[Collected data]
──────────
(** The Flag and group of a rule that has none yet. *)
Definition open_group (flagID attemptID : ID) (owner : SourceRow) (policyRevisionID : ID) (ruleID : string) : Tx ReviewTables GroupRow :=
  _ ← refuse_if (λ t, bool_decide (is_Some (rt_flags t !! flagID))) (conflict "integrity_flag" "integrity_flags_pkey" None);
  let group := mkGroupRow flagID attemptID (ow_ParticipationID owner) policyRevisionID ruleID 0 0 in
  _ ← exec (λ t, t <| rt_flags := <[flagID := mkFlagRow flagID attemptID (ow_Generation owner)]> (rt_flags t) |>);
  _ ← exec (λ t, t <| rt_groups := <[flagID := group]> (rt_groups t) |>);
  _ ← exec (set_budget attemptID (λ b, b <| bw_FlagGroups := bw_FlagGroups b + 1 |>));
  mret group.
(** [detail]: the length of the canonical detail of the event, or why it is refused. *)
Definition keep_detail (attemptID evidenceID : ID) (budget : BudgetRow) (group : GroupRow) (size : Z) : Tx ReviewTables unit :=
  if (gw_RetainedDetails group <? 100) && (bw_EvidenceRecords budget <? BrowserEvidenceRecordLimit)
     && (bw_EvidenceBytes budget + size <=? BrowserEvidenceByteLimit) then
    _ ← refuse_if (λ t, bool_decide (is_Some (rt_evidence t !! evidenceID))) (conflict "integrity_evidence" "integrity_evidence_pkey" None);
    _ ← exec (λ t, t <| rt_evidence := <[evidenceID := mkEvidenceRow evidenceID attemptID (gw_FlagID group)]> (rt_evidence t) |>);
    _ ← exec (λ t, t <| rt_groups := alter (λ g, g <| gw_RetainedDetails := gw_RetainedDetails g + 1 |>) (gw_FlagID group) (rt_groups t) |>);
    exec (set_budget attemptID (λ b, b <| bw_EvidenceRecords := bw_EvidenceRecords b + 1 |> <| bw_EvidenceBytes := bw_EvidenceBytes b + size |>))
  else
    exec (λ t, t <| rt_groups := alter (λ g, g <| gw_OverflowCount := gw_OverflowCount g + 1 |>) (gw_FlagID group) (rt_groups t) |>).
──────────
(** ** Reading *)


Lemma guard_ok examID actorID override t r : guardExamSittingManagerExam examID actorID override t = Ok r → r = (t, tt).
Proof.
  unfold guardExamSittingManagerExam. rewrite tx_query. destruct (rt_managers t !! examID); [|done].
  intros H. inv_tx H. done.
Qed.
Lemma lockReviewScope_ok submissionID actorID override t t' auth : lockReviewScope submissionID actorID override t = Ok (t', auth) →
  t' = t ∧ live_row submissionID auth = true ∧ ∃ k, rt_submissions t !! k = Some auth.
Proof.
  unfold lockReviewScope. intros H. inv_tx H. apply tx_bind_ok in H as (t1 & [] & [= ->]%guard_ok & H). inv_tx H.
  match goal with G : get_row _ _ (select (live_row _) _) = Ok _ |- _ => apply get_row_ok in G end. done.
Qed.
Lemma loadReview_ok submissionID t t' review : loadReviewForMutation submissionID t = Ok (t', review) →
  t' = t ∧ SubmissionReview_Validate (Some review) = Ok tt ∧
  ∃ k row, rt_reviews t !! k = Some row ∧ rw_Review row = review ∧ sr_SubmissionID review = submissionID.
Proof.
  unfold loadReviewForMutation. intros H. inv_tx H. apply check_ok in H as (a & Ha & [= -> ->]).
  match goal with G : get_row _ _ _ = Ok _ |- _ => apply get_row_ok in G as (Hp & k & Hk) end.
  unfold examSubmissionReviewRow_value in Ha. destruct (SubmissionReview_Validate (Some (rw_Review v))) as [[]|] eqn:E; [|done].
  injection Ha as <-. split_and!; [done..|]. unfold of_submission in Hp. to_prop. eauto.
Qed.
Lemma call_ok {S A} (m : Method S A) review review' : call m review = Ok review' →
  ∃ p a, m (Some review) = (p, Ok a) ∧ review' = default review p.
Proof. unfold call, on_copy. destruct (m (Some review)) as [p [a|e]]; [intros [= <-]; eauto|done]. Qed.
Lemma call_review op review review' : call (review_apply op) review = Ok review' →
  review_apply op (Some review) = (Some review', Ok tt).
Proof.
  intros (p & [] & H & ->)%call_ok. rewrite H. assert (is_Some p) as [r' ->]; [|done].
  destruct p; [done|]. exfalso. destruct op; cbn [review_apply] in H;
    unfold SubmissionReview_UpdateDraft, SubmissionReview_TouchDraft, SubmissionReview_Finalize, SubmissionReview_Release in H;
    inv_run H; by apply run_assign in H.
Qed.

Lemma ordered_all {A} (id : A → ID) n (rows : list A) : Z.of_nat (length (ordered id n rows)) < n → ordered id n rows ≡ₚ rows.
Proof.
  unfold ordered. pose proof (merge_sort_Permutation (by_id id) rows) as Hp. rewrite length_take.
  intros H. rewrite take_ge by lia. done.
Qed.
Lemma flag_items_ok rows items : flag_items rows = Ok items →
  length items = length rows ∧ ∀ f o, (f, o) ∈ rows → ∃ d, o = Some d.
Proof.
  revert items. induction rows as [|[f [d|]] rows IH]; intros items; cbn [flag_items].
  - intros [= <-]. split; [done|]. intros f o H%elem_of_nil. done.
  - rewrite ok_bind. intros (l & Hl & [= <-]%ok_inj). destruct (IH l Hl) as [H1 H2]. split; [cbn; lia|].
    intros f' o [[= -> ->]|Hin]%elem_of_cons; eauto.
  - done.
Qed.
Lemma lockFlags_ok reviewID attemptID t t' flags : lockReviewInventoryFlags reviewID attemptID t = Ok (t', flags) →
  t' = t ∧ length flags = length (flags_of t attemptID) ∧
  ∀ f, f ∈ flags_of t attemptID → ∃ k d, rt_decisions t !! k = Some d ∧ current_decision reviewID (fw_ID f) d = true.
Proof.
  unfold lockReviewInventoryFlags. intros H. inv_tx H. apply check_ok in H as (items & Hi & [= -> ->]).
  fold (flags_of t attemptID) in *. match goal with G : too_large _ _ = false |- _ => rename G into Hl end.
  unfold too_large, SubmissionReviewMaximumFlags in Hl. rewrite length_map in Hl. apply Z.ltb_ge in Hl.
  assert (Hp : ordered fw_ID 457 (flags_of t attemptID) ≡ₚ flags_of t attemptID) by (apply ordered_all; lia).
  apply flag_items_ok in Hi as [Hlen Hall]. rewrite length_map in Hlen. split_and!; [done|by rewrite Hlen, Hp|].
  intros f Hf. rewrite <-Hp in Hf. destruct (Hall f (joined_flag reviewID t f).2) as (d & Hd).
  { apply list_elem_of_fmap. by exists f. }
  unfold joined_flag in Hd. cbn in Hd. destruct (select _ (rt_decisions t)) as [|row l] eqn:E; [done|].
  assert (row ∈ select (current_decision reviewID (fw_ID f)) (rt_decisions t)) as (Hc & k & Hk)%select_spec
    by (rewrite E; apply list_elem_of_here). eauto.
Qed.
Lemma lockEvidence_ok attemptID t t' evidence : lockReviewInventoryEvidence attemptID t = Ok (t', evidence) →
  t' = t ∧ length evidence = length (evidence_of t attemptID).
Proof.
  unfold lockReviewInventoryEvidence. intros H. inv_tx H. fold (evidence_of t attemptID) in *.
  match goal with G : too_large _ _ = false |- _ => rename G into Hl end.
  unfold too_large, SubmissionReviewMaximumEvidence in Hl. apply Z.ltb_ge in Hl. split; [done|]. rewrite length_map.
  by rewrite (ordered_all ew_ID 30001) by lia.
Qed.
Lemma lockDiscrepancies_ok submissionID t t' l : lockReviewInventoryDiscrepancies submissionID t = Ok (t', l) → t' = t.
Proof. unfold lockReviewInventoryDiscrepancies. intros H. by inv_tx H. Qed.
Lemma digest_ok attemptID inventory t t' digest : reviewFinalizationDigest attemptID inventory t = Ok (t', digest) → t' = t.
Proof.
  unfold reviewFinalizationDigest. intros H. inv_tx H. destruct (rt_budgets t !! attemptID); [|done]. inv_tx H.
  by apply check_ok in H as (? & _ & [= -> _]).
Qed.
──────────
Directions:
Out of the data above, give again only the lines starting at the one holding "injection Ha as" and ending at the one holding "Lemma lockFlags_ok reviewID", unchanged.

Response to this exercise:
  injection Ha as <-. split_and!; [done..|]. unfold of_submission in Hp. to_prop. eauto.
Qed.
Lemma call_ok {S A} (m : Method S A) review review' : call m review = Ok review' →
  ∃ p a, m (Some review) = (p, Ok a) ∧ review' = default review p.
Proof. unfold call, on_copy. destruct (m (Some review)) as [p [a|e]]; [intros [= <-]; eauto|done]. Qed.
Lemma call_review op review review' : call (review_apply op) review = Ok review' →
  review_apply op (Some review) = (Some review', Ok tt).
Proof.
  intros (p & [] & H & ->)%call_ok. rewrite H. assert (is_Some p) as [r' ->]; [|done].
  destruct p; [done|]. exfalso. destruct op; cbn [review_apply] in H;
    unfold SubmissionReview_UpdateDraft, SubmissionReview_TouchDraft, SubmissionReview_Finalize, SubmissionReview_Release in H;
    inv_run H; by apply run_assign in H.
Qed.

Lemma ordered_all {A} (id : A → ID) n (rows : list A) : Z.of_nat (length (ordered id n rows)) < n → ordered id n rows ≡ₚ rows.
Proof.
  unfold ordered. pose proof (merge_sort_Permutation (by_id id) rows) as Hp. rewrite length_take.
  intros H. rewrite take_ge by lia. done.
Qed.
Lemma flag_items_ok rows items : flag_items rows = Ok items →
  length items = length rows ∧ ∀ f o, (f, o) ∈ rows → ∃ d, o = Some d.
Proof.
  revert items. induction rows as [|[f [d|]] rows IH]; intros items; cbn [flag_items].
  - intros [= <-]. split; [done|]. intros f o H%elem_of_nil. done.
  - rewrite ok_bind. intros (l & Hl & [= <-]%ok_inj). destruct (IH l Hl) as [H1 H2]. split; [cbn; lia|].
    intros f' o [[= -> ->]|Hin]%elem_of_cons; eauto.
  - done.
Qed.
Lemma lockFlags_ok reviewID attemptID t t' flags : lockReviewInventoryFlags reviewID attemptID t = Ok (t', flags) →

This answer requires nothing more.